Zolang het aardgas redelijk geprijsd is, is een dergelijke route een optie die door een aantal landen serieus zal worden bekeken. Het aanbod van LNG is flink toegenomen en het aantal exporterende landen ook, zodat een verscheiden portfolio mogelijk is. De groeiende gasvraag in Azië, vooral gedreven door luchtkwaliteit in stedelijke agglomeraties, is wellicht de opmaat naar een grotere rol van gas in de elektriciteitsmix. Veel zal afhangen van de ontwikkeling van het aanbod en in hoeverre het de groei van de vraag kan bijhouden zodat de prijs zijn werk kan doen. Maar met meer druk vanuit de klimaatonderhandelingen kan de concurrentiepositie van gas wel eens robuuster zijn dan we denken.
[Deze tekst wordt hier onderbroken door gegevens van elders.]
(** * Sending *)

(** [send] on a connected object hands the whole payload to [sendall]. *)
Lemma send_connected py3 rid payload c rxb evs sn sh hs tl w :
  send py3 rid payload
    (State (with_sock c (Some (Socket rxb evs (true :: sn) sh hs tl))) w)
  = (Return tt,
     State (with_sock c (Some (Socket rxb evs sn sh hs tl)))
           (logged w [EvSendall payload true])).
Proof. reflexivity. Qed.

(** X19. A write error is not passed over: the socket is shut down and
    closed, [send] raises [ConnectionError] and the payload is not written a
    second time. *)
Lemma send_write_error py3 rid payload c rxb evs sn sh hs tl w :
  send py3 rid payload
    (State (with_sock c (Some (Socket rxb evs (false :: sn) sh hs tl))) w)
  = (Raise ConnectionError,
     State (with_sock c None)
           (logged w [EvSendall payload false; EvShutdown sh; EvClose])).
Proof.
  unfold send, bind at 1 2, try_except. simpl.
  unfold sock_sendall, bind. simpl.
  rewrite raise_connection_error_eq. unfold close_events. simpl.
  by rewrite logged_logged.
Qed.

(** * What [recv] returns is never short *)

Section Exact.

Context (py3 : bool).

Lemma sock_recv_length n st data st1 :
  sock_recv n st = (Return data, st1) ->
  (Z.of_nat (length data) <= n)%Z.
Proof.
  destruct st as [[h p t s o] [ds tr]]. unfold sock_recv, bind; simpl.
  destruct s as [[rxb evs sn sh hs tl]|]; simpl; [|done].
  destruct (Z.ltb_spec n 0); simpl; [done|].
  destruct evs as [|[k|] evs]; simpl; [done| |done].
  intros [= <- _]. rewrite length_take. lia.
Qed.

(** When the loop returns, the pieces it added make up [bytes_left] bytes. *)
Lemma read_loop_exact fuel : forall bytes_left responses st responses' st',
  read_loop py3 fuel bytes_left responses st = (Return responses', st') ->
  Z.of_nat (length (concat responses'))
  = (Z.of_nat (length (concat responses)) + bytes_left)%Z.
Proof.
  induction fuel as [|fuel IH]; intros bl rs st rs' st' Hrun.
  - simpl in Hrun. destruct (Z.eqb_spec bl 0) as [->|Hbl]; [|done].
    injection Hrun as <- _. lia.
  - destruct (Z.eqb_spec bl 0) as [->|Hbl].
    { rewrite read_loop_done in Hrun. injection Hrun as <- _. lia. }
    destruct (sock_recv (Z.min bl 4096) st) as [[data|e|] st1] eqn:Hr.
    + destruct (is_empty_str py3 data) eqn:He.
      * by rewrite (read_loop_step_closed _ _ _ _ _ _ _ Hbl Hr He) in Hrun.
      * rewrite (read_loop_step _ _ _ _ _ _ _ Hbl Hr He) in Hrun.
        apply IH in Hrun. rewrite Hrun.
        rewrite concat_app, length_app. simpl. rewrite app_nil_r. lia.
    + destruct (is_socket_error e) eqn:He.
      * by rewrite (read_loop_step_error _ _ _ _ _ _ _ Hbl Hr He) in Hrun.
      * by rewrite (read_loop_step_raise _ _ _ _ _ _ _ Hbl Hr He) in Hrun.
    + by rewrite (read_loop_step_hang _ _ _ _ _ _ Hbl Hr) in Hrun.
Qed.

(** [_read_bytes]: the lazy dial, the loop, the join. *)
Lemma read_bytes_eq n st :
  _read_bytes py3 n st
  = match when_ (negb (truthy (_sock (self st)))) (reinit py3) st with
    | (Return _, st1) =>
        match read_loop py3 (S (length (script st1))) n [] st1 with
        | (Return responses, st2) => (Return (concat responses), st2)
        | (Raise e, st2) => (Raise e, st2)
        | (Hang, st2) => (Hang, st2)
        end
    | (Raise e, st1) => (Raise e, st1)
    | (Hang, st1) => (Hang, st1)
    end.
Proof.
  unfold _read_bytes, bind, get_self, script.
  by destruct (when_ (negb (truthy (_sock (self st)))) (reinit py3) st)
    as [[[]|e|] st1].
Qed.

Lemma read_bytes_exact n st resp st' :
  _read_bytes py3 n st = (Return resp, st') ->
  Z.of_nat (length resp) = n.
Proof.
  rewrite read_bytes_eq.
  destruct (when_ (negb (truthy (_sock (self st)))) (reinit py3) st)
    as [[[]|e|] st1]; [|done..].
  destruct (read_loop py3 (S (length (script st1))) n [] st1)
    as [[rs|e|] st2] eqn:Hrun; [|done..].
  intros [= <- _]. apply read_loop_exact in Hrun. simpl in Hrun. lia.
Qed.

(** X1. Whenever [recv] returns, on any socket and any network, it returns
    as many bytes as the four bytes it read first announce. *)
Lemma recv_never_short rid st payload st' :
  recv py3 rid st = (Return payload, st') ->
  exists resp st1,
    _read_bytes py3 4 st = (Return resp, st1)
    /\ unpack_be_i32 resp = Return (Z.of_nat (length payload)).
Proof.
  unfold recv, bind at 1.
  destruct (_read_bytes py3 4 st) as [[resp|e|] st1] eqn:Hhdr; [|done..].
  unfold bind at 1, lift.
  destruct (unpack_be_i32 resp) as [N|e|] eqn:HN; [|done..].
  intros Hrun. apply read_bytes_exact in Hrun. subst N.
  by exists resp, st1.
Qed.

End Exact.

(** [close] on an object that holds no socket does nothing. *)
Lemma close_disconnected c w :
  _sock c = None -> close (State c w) = (Return tt, State c w).
Proof.
  intros Hnone. rewrite close_eq. unfold close_events. rewrite Hnone.
  rewrite logged_nil. destruct c; simpl in *. by subst.
Qed.

(** * The lazy dial *)

Section LazyDial.

Context (py3 : bool).

(** A disconnected object dials before it reads: when the dial succeeds the
    read goes on as on the connected object. *)
Lemma read_bytes_lazy_dial n st st1 :
  _sock (self st) = None ->
  reinit py3 st = (Return tt, st1) ->
  _sock (self st1) <> None ->
  _read_bytes py3 n st = _read_bytes py3 n st1.
Proof.
  intros Hnone Hdial Hlive. rewrite !read_bytes_eq. rewrite Hnone. simpl.
  rewrite Hdial. by destruct (_sock (self st1)).
Qed.

Lemma recv_lazy_dial rid st st1 :
  _sock (self st) = None ->
  reinit py3 st = (Return tt, st1) ->
  _sock (self st1) <> None ->
  recv py3 rid st = recv py3 rid st1.
Proof.
  intros Hnone Hdial Hlive. unfold recv, bind at 1 3.
  by rewrite (read_bytes_lazy_dial 4 st st1).
Qed.

(** When the dial fails, its [ConnectionError] is what [recv] raises. *)
Lemma recv_dial_fails rid c w ds :
  _sock c = None ->
  dials w = DialFails :: ds ->
  recv py3 rid (State c w)
  = (Raise ConnectionError,
     State c (World ds (trace w
                        ++ [EvConnect (host c) (port c) (timeout c) false]))).
Proof.
  intros Hnone Hd. unfold recv, bind at 1. rewrite read_bytes_eq. simpl.
  rewrite Hnone. simpl. rewrite reinit_eq. simpl. rewrite Hd.
  unfold close_events. rewrite Hnone, app_nil_r.
  destruct c; simpl in *. by subst.
Qed.

End LazyDial.

(** * The TLS upgrade *)

Section Tls.

Context (py3 : bool).

Lemma check_keys_bad keys st :
  (exists key, key ∈ keys /\ is_supported py3 key = false) ->
  check_keys py3 keys st = (Raise (SystemExit 1), st).
Proof.
  induction keys as [|k keys IH]; intros (key & Hin & Hbad).
  - by apply elem_of_nil in Hin.
  - simpl. destruct (is_supported py3 k) eqn:Hk; [|done].
    apply IH. exists key. split; [|done].
    apply elem_of_cons in Hin as [->|Hin]; [congruence|done].
Qed.

Lemma check_keys_ok keys st :
  forallb (is_supported py3) keys = true ->
  check_keys py3 keys st = (Return tt, st).
Proof.
  induction keys as [|k keys IH]; simpl; [done|].
  intros [Hk Hall]%andb_prop. rewrite Hk. by apply IH.
Qed.

Lemma forallb_elem (f : string -> bool) keys key :
  forallb f keys = true -> key ∈ keys -> f key = true.
Proof.
  induction keys as [|k keys IH]; simpl; intros Hall Hin.
  - by apply elem_of_nil in Hin.
  - apply andb_prop in Hall as [Hk Hall].
    apply elem_of_cons in Hin as [->|Hin]; [done|by apply IH].
Qed.

Lemma has_key_is_Some key (opts : gmap string pyval) :
  has_key key opts = true <-> is_Some (opts !! key).
Proof.
  unfold has_key. destruct (opts !! key); simpl; split; try done.
Qed.

Lemma key_in_dict (opts : gmap string pyval) key :
  key ∈ (map_to_list opts).*1 <-> is_Some (opts !! key).
Proof.
  rewrite list_elem_of_fmap. split.
  - intros ([k v] & -> & Hin). apply elem_of_map_to_list in Hin. by eexists.
  - intros [v Hv]. exists (key, v). split; [done|].
    by apply elem_of_map_to_list.
Qed.

Lemma selects_tls_dict_truthy (opts : gmap string pyval) :
  selects_tls opts = true -> dict_truthy opts = true.
Proof.
  unfold selects_tls, dict_truthy. intros Hsel.
  apply negb_true_iff, bool_decide_eq_false. intros Hnil.
  apply map_to_list_empty_iff in Hnil. subst.
  by rewrite lookup_empty in Hsel.
Qed.

(** With TLS selected, what follows the dial is [ssl_wrapper]. *)
Lemma after_dial_tls c w opts :
  sslopts c = Attr (Some opts) ->
  selects_tls opts = true ->
  after_dial py3 (State c w) = ssl_wrapper py3 (State c w).
Proof.
  intros Hopts Hsel. pose proof (selects_tls_dict_truthy _ Hsel) as Htr.
  unfold after_dial, get_sslopts, bind at 1 2. simpl. rewrite Hopts. simpl.
  rewrite Htr. unfold selects_tls in Hsel. unfold has_key, getitem.
  destruct (opts !! "security.protocol") as [[|v|]|] eqn:Hv; try done.
  simpl. unfold bind at 1 2. simpl. by rewrite Hsel.
Qed.

(** Without ['security.protocol'] nothing follows the dial. *)
Lemma after_dial_plain c w opts :
  sslopts c = Attr (Some opts) ->
  opts !! "security.protocol" = None ->
  after_dial py3 (State c w) = (Return tt, State c w).
Proof.
  intros Hopts Hnone.
  unfold after_dial, get_sslopts, bind at 1 2. simpl. rewrite Hopts. simpl.
  unfold has_key. rewrite Hnone. simpl. by rewrite andb_false_r.
Qed.

Lemma ssl_wrapper_bad_key c w opts key :
  sslopts c = Attr (Some opts) ->
  has_key key opts = true ->
  is_supported py3 key = false ->
  ssl_wrapper py3 (State c w) = (Raise (SystemExit 1), State c w).
Proof.
  intros Hopts Hkey Hbad.
  unfold ssl_wrapper, get_sslopts, bind at 1 2. simpl. rewrite Hopts. simpl.
  unfold bind at 1. rewrite check_keys_bad; [done|].
  exists key. split; [|done]. by apply key_in_dict, has_key_is_Some.
Qed.

Lemma ca_reqs_not_supported : is_supported py3 "ca_reqs" = false.
Proof. by destruct py3. Qed.
(** Every connection of the directory carries the cid it is registered
    under. *)
Definition directory_consistent (st : State) : Prop :=
  ∀ c s, connectionMap st !! c = Some s → socket_cid st !! s = Some c.

(** A list of events each of which is permitted when it happens. *)
Fixpoint permitted_run (st : State) (evs : list event) : Prop :=
  match evs with
  | [] => True
  | ev :: evs => permitted st ev ∧ permitted_run (state_of (step ev st)) evs
  end.

(** Two scenarios of eviction: the owner of the server disconnects alice, and
    alice signs in again, into another room, from a second socket. *)
Definition alice_evicted : list event :=
  alice_joins ++
  [Evict "alice"; Disconnected alice_socket "io server disconnect" "t2"].

Definition alice_moves : list event :=
  alice_joins ++
  [Connection bob_socket; Authentication bob_socket (accepted "alice" "r2") "t2";
   Disconnected alice_socket "io server disconnect" "t2"].

(** No room of the registry is empty. *)
Definition rooms_nonempty (st : State) : Prop :=
  ∀ room members, roomMembers st !! room = Some members → members ≠ [].

(** The acknowledgments of a trace, in order. *)
Definition acks (t : list effect) : list (socket * list value) :=
  omap (λ e, match e with Ack s args => Some (s, args) | _ => None end) t.

(** The cids with which a trace calls [server.ondisconnect]. *)
Definition observed (t : list effect) : list string :=
  omap (λ e, match e with OnDisconnect c => Some c | _ => None end) t.

(** The packets of a trace: receiver, event name and arguments. *)
Definition packets (t : list effect) : list (socket * string * list value) :=
  omap (λ e, match e with Emit s ev args => Some (s, ev, args) | _ => None end) t.

(** The ['room-event'] payload of a departure. *)
Definition leaveMsg (cid : string) (users : list string) (time_bj : string) : value :=
  obj [("type", VStr "user-left"); ("cid", VStr cid);
       ("users", strings users); ("timestamp", VStr time_bj)].

(** A scenario: alice's connection is lost, she signs in again from the second
    socket. *)
Definition alice_returns : list event :=
  alice_joins ++
  [Disconnected alice_socket "transport close" "t2";
   Connection bob_socket; Authentication bob_socket (accepted "alice" "r1") "t3"].

(** Every cid of the directory is a member of the room of its connection. *)
Definition directory_in_rooms (st : State) : Prop :=
  ∀ c s, connectionMap st !! c = Some s →
    ∃ r, socket_room st !! s = Some r ∧ c ∈ default [] (roomMembers st !! r).

(** The sockets of a room of a listener are sockets of that listener. *)
Definition adapter_wf (st : State) : Prop :=
  ∀ l r p, p ∈ default [] (adapter st !! (l, r)) → server p = l.

(** The packets that are not room events. *)
Definition without_room_events (l : list (socket * string * list value))
  : list (socket * string * list value) :=
  filter (λ pk, pk.1.2 ≠ "room-list" ∧ pk.1.2 ≠ "room-event") l.

(** * Properties *)

(** ** Equations of the handlers *)

Ltac unfold_m :=
  unfold mbind, M_bind, mret, M_ret, gets, modify, tell, emit,
    result_of, state_of, trace_of in *.

Lemma truthy_cid_value_true (o : option string) :
  truthy (cid_value o) = true ↔ ∃ c, o = Some c ∧ c ≠ "".
Proof.
  destruct o as [c|]; simpl.
  - rewrite negb_true_iff. split.
    + intros H. exists c. split; [done|]. intros ->. by rewrite String.eqb_refl in H.
    + intros (c' & [= <-] & Hne). by apply String.eqb_neq.
  - split; [done|]. by intros (c & ? & _).
Qed.

Lemma truthy_cid_value_some (c : string) :
  c ≠ "" → truthy (cid_value (Some c)) = true.
Proof. intros Hne. apply truthy_cid_value_true. eauto. Qed.

Lemma disconnectClient_some st c old :
  connectionMap st !! c = Some old →
  disconnectClient c st =
    ((), set_adapter (fmap (filter (λ r, r ≠ old)))
           (set_socket_cid (delete old) (set_connectionMap (delete c) st)),
     [Emit old "server-disconnect" []; Close old]).
Proof.
  intros H. unfold disconnectClient, disconnect, leave_all. unfold_m.
  simpl. by rewrite H.
Qed.

Lemma disconnectClient_none st c :
  connectionMap st !! c = None → disconnectClient c st = ((), st, []).
Proof.
  intros H. unfold disconnectClient. unfold_m. simpl. by rewrite H.
Qed.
Terug bij de Europese reizigers die een week hebben doorgebracht met collega's van over de hele wereld. Die in presentaties hebben gezien dat de gasprijzen in Europa en Azië convergeren, maar die tot de conclusie zijn gekomen dat de ontwikkelingen in de verschillende markten en de perceptie van de rol van gas in ons toekomstige energiesysteem heel erg verschillend zijn. De conferentiegangers hebben zich een week kunnen laven aan allerlei sessies over innovatie, marktontwikkelingen en wenkende perspectieven en werden zo bijna aangestoken door het optimistische Amerikaanse gasvirus. Terug in Europa is het meteen weer een ge-gaspolitiek van jewelste, waar onze gastheren zich best ook mee willen bemoeien. LNG zat.